→ WHAT IS NEEDED:
Your response should be the lines from the one holding "rbind. destruct (alias_strings" to the last line of the data below, copied exactly and with no additions.

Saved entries
=== Begin Enclosure ===
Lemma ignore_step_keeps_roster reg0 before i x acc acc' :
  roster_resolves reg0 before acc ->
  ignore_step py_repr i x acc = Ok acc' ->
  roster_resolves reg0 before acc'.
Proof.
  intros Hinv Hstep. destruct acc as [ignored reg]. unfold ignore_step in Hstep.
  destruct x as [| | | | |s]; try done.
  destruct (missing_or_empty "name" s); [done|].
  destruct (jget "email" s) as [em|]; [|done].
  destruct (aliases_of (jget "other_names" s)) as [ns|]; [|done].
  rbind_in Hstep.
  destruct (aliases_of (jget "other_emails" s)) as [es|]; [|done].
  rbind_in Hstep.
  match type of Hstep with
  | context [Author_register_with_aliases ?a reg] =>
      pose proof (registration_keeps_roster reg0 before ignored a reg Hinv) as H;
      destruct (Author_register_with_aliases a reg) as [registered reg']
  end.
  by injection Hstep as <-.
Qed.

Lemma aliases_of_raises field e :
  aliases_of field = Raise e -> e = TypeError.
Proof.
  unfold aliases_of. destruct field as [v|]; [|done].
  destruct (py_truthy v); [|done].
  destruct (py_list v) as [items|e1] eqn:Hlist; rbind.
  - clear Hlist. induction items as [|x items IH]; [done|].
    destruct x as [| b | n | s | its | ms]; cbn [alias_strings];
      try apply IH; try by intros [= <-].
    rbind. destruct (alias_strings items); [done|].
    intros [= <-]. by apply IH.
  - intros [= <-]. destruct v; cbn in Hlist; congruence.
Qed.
=== End Enclosure ===
→ ANSWER AREA:
    rbind. destruct (alias_strings items); [done|].
    intros [= <-]. by apply IH.
  - intros [= <-]. destruct v; cbn in Hlist; congruence.
Qed.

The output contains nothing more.